IM NAMEN DER REPUBLIK

Das Bundesfinanzgericht hat durch die Richterin Dr. Gabriele Krafft in der Beschwerdesache ***Bf1***, ***Bf1-Adr***, über die Beschwerde vom gegen den Bescheid des Finanzamtes Lilienfeld St.Pölten nunmehr Finanzamtes Österreich vom betreffend Wiederaufnahme gemäß § 303 BAO hinsichtlich Einkommensteuer 2014-2018 (Arbeitnehmerveranlagung) Steuernummer ***BF1StNr1*** zu Recht erkannt:
Die Beschwerde wird gemäß § 279 BAO als unbegründet abgewiesen.
Gegen dieses Erkenntnis ist eine Revision an den Verwaltungsgerichtshof nach Art. 133 Abs. 4 Bundes-Verfassungsgesetz (B-VG) nicht zulässig.

Entscheidungsgründe

Verfahrensgang:

Mit Schreiben vom , bei der belangten Behörde (FA) eingelangt am , beantragte ***Bf1*** (Beschwerdeführer, Bf.) die Wiederaufnahme der Einkommensteuerbescheide (Arbeitnehmerveranlagung) ohne Angabe welche Jahre vom Antrag umfasst seien. Begründend verweist der Bf. auf das Erkenntnis des , bzw. .
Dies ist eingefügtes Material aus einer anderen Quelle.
(* ===== verification/Peg.v ===== *)
(** The parsing engine: [rex-parser/src/peg.rs]. A cursor over a token vector with
    a record of the farthest failure; it is generic in the tokens, which it sees
    through [EngineToken]. *)

From S2P Require Import Prelude Span Token.

(** * Comments *)

(** The inner loop of [strip_comments]: tokens are removed at the cursor up to
    and including the closing [*/]. *)
Fixpoint strip_comment_body (fuel : nat) (cursor : nat) (tokens : list Token) : list Token :=
  match fuel with
  | 0 => tokens
  | S fuel =>
      match tokens !! cursor with
      | None => tokens
      | Some (TokCommentR _) => delete cursor tokens
      | Some _ => strip_comment_body fuel cursor (delete cursor tokens)
      end
  end.

Fixpoint strip_comments_loop (fuel : nat) (cursor : nat) (tokens : list Token) : list Token :=
  match fuel with
  | 0 => tokens
  | S fuel =>
      match tokens !! cursor with
      | None => tokens
      | Some (TokCommentL _) =>
          let tokens := delete cursor tokens in
          strip_comments_loop fuel cursor (strip_comment_body (length tokens) cursor tokens)
      | Some _ => strip_comments_loop fuel (cursor + 1) tokens
      end
  end.

(** Each round removes a token or moves past one. *)
Definition strip_comments (tokens : list Token) : list Token :=
  strip_comments_loop (S (length tokens)) 0 tokens.

(** Reference: one pass with a flag. *)
Fixpoint outside_comments (inside : bool) (tokens : list Token) : list Token :=
  match tokens with
  | [] => []
  | t :: tokens =>
      if inside then
        match t with TokCommentR _ => outside_comments false tokens | _ => outside_comments true tokens end
      else
        match t with
        | TokCommentL _ => outside_comments true tokens
        | _ => t :: outside_comments false tokens
        end
  end.

(** * Failures *)

(** A [TokenIndex] is a [nat]; the labels are a [BTreeSet<String>]. *)
Record Failure : Type := mkFailure {
  fail_pos : nat;
  fail_span : Span;
  fail_expected : gset string;
  fail_committed : bool }.

Definition Failure_new (pos : nat) (span : Span) (expected : string) : Failure :=
  mkFailure pos span {[expected]} false.

(** [Failure::merge], also the body of [merge_failure] of grammar.rs. *)
Definition Failure_merge (self other : Failure) : Failure :=
  if decide (fail_pos self < fail_pos other) then other
  else if decide (fail_pos other = fail_pos self) then
    mkFailure (fail_pos self) (fail_span self) (fail_expected self ∪ fail_expected other)
      (fail_committed self || fail_committed other)
  else self.

(** [Failure::committed] and [mark_committed]. *)
Definition mark_committed (f : Failure) : Failure :=
  mkFailure (fail_pos f) (fail_span f) (fail_expected f) true.

Abbreviation FailureTracker := (option Failure).

Definition record_failure (t : FailureTracker) (f : Failure) : FailureTracker :=
  match t with
  | Some existing => Some (Failure_merge existing f)
  | None => Some f
  end.

Abbreviation PegResult A := (result Failure A).

(** * The engine *)

Section engine.
Context {T : Type} `{TE : EngineToken T}.

Record Engine : Type := mkEngine {
  tokens : list T;
  eof : T;
  cursor : nat;
  failures : FailureTracker }.

Definition Engine_new (tokens : list T) (eof : T) : Engine := mkEngine tokens eof 0 None.

(** [restore], [restore_pos] (a [Mark] is a [TokenIndex]) and [restore_failures]. *)
Definition restore (mark : nat) (e : Engine) : Engine :=
  mkEngine (tokens e) (eof e) mark (failures e).
Definition restore_failures (fs : FailureTracker) (e : Engine) : Engine :=
  mkEngine (tokens e) (eof e) (cursor e) fs.
Definition engine_record_failure (f : Failure) (e : Engine) : Engine :=
  restore_failures (record_failure (failures e) f) e.

Definition eof_span (e : Engine) : Span := token_span (eof e).

Definition span_at (ts : list T) (eof : Span) (pos : nat) : Span :=
  match ts !! pos with Some t => token_span t | None => eof end.

Definition current_span (e : Engine) : Span := span_at (tokens e) (eof_span e) (cursor e).

Definition current_token (e : Engine) : T :=
  match tokens e !! cursor e with Some t => t | None => eof e end.

(** [Engine::fail]: the failure, and the engine that has recorded it. *)
Definition engine_fail (expected : string) (e : Engine) : Failure * Engine :=
  let f := Failure_new (cursor e) (current_span e) expected in
  (f, engine_record_failure f e).

Definition satisfy {U} (expected : string) (predicate : T -> option U) (e : Engine)
  : PegResult U * Engine :=
  let token := current_token e in
  match predicate token with
  | Some value =>
      (Ok value, if is_eof token then e else restore (cursor e + 1) e)
  | None => let '(f, e') := engine_fail expected e in (Err f, e')
  end.

Definition expect (expected : string) (predicate : T -> bool) (e : Engine) : PegResult T * Engine :=
  satisfy expected (fun token => if predicate token then Some token else None) e.
End engine.
Arguments Engine T : clear implicits.

(** [Input::new] and [Input::engine]. *)
Record Tokens : Type := mkTokens { items : list Token; tokens_eof : Span }.

Definition input_engine (ts : Tokens) : Engine Token :=
  Engine_new (strip_comments (items ts)) (TokEof (tokens_eof ts)).

(** * Lemmas *)

Lemma strip_comment_body_spec fuel pre ts :
  length ts <= fuel ->
  exists k, strip_comment_body fuel (length pre) (pre ++ ts) = pre ++ k /\ length k <= length ts /\
    outside_comments false k = outside_comments true ts.
Proof.
  revert ts. induction fuel as [|fuel IH]; intros ts Hf.
  { destruct ts; [|simpl in Hf; lia]. by exists []. }
  destruct ts as [|t ts]; simpl.
  { rewrite lookup_app_r, Nat.sub_diag by lia. simpl. by exists []. }
  rewrite list_lookup_middle by done. simpl in Hf.
  assert (Hdel : delete (length pre) (pre ++ t :: ts) = pre ++ ts) by (by rewrite delete_middle).
  destruct t; cbn [outside_comments]; rewrite Hdel;
    first [exists ts; split_and!; [done|simpl; lia|done]
          |destruct (IH ts) as (k & -> & ? & ?); [lia|]; exists k; split_and!; [done|simpl; lia|done]].
Qed.

Lemma strip_comments_loop_spec fuel pre ts :
  length ts < fuel ->
  strip_comments_loop fuel (length pre) (pre ++ ts) = pre ++ outside_comments false ts.
Proof.
  revert pre ts. induction fuel as [|fuel IH]; intros pre ts Hf; [lia|].
  destruct ts as [|t ts]; simpl.
  { rewrite lookup_app_r, Nat.sub_diag by lia. simpl. done. }
  rewrite list_lookup_middle by done. simpl in Hf.
  assert (Hskip : strip_comments_loop fuel (length pre + 1) (pre ++ t :: ts)
                  = pre ++ t :: outside_comments false ts).
  { specialize (IH (pre ++ [t]) ts). rewrite length_app, <- !app_assoc in IH. apply IH. lia. }
  destruct t; try exact Hskip. rewrite delete_middle.
  destruct (strip_comment_body_spec (length (pre ++ ts)) pre ts) as (k & -> & Hk & Ho).
  { rewrite length_app. lia. }
  rewrite IH by lia. by rewrite Ho.
Qed.

Lemma strip_comments_filter ts : strip_comments ts = outside_comments false ts.
Proof. apply (strip_comments_loop_spec (S (length ts)) [] ts). lia. Qed.

Lemma outside_comments_subset b ts t : t ∈ outside_comments b ts -> t ∈ ts.
Proof.
  revert b. induction ts as [|u ts IH]; intros b Ht; [destruct b; exact Ht|].
  destruct b, u; simpl in Ht; rewrite ?elem_of_cons in *; naive_solver.
Qed.

Lemma Failure_merge_pos f g : fail_pos (Failure_merge f g) = Nat.max (fail_pos f) (fail_pos g).
Proof. unfold Failure_merge. repeat case_decide; simpl; lia. Qed.

(** * Properties *)

(** [strip_comments], which removes tokens from a vector in place, is the
    one-pass filter that drops everything from an opener to the next closer;
    an unclosed comment swallows the rest. *)
Theorem strip_comments_spec ts : strip_comments ts = outside_comments false ts.
Proof. apply strip_comments_filter. Qed.

(** Failures merge to the farthest one: the result's position is the
    maximum, and at equal positions the labels are united and a commitment
    survives; merging is associative, so the farthest failure of a parse does
    not depend on how the failures are grouped. *)
Theorem failure_merge_laws f g k :
  fail_pos (Failure_merge f g) = Nat.max (fail_pos f) (fail_pos g) /\
  (fail_pos f = fail_pos g ->
   fail_expected (Failure_merge f g) = fail_expected f ∪ fail_expected g /\
   fail_committed (Failure_merge f g) = fail_committed f || fail_committed g) /\
  Failure_merge (Failure_merge f g) k = Failure_merge f (Failure_merge g k).
Proof.
  split_and!; [apply Failure_merge_pos| |].
  - intros Heq. unfold Failure_merge. rewrite decide_False by lia. by rewrite decide_True.
  - destruct f as [p1 s1 e1 c1], g as [p2 s2 e2 c2], k as [p3 s3 e3 c3]. unfold Failure_merge.
    simpl. repeat (case_decide; simpl in *); try lia; try done.
    f_equal; [by rewrite (assoc_L (∪))|by rewrite orb_assoc].
Qed.

Lemma failure_merge_laws_witness :
  let f := Failure_new 2 Span_default "expression" in
  let g := Failure_new 2 Span_default "`;`" in
  fail_pos (Failure_merge f g) = 2 /\
  (fail_expected (Failure_merge f g) = {["expression"]} ∪ {["`;`"]} /\
   fail_committed (Failure_merge f g) = false) /\
  Failure_merge (Failure_merge f g) g = Failure_merge f (Failure_merge g g).
Proof.
  intros f g. destruct (failure_merge_laws f g g) as (H1 & H2 & H3).
  split; [exact H1|]. split; [exact (H2 eq_refl)|exact H3].
Defined.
Die belangte Behörde (FA) wies mit Bescheid vom den Antrag betreffend 2014 zurück, da er nicht innerhalb der gesetzlichen Frist von 5 Jahren eingebracht worden war. Betreffend die Jahre 2015 bis 2018 wies das FA die Beschwerde ab, da aus Sicht des Bf. keine neuen Tatsachen iSd § 303 Abs. 1 BAO vorliegen würden.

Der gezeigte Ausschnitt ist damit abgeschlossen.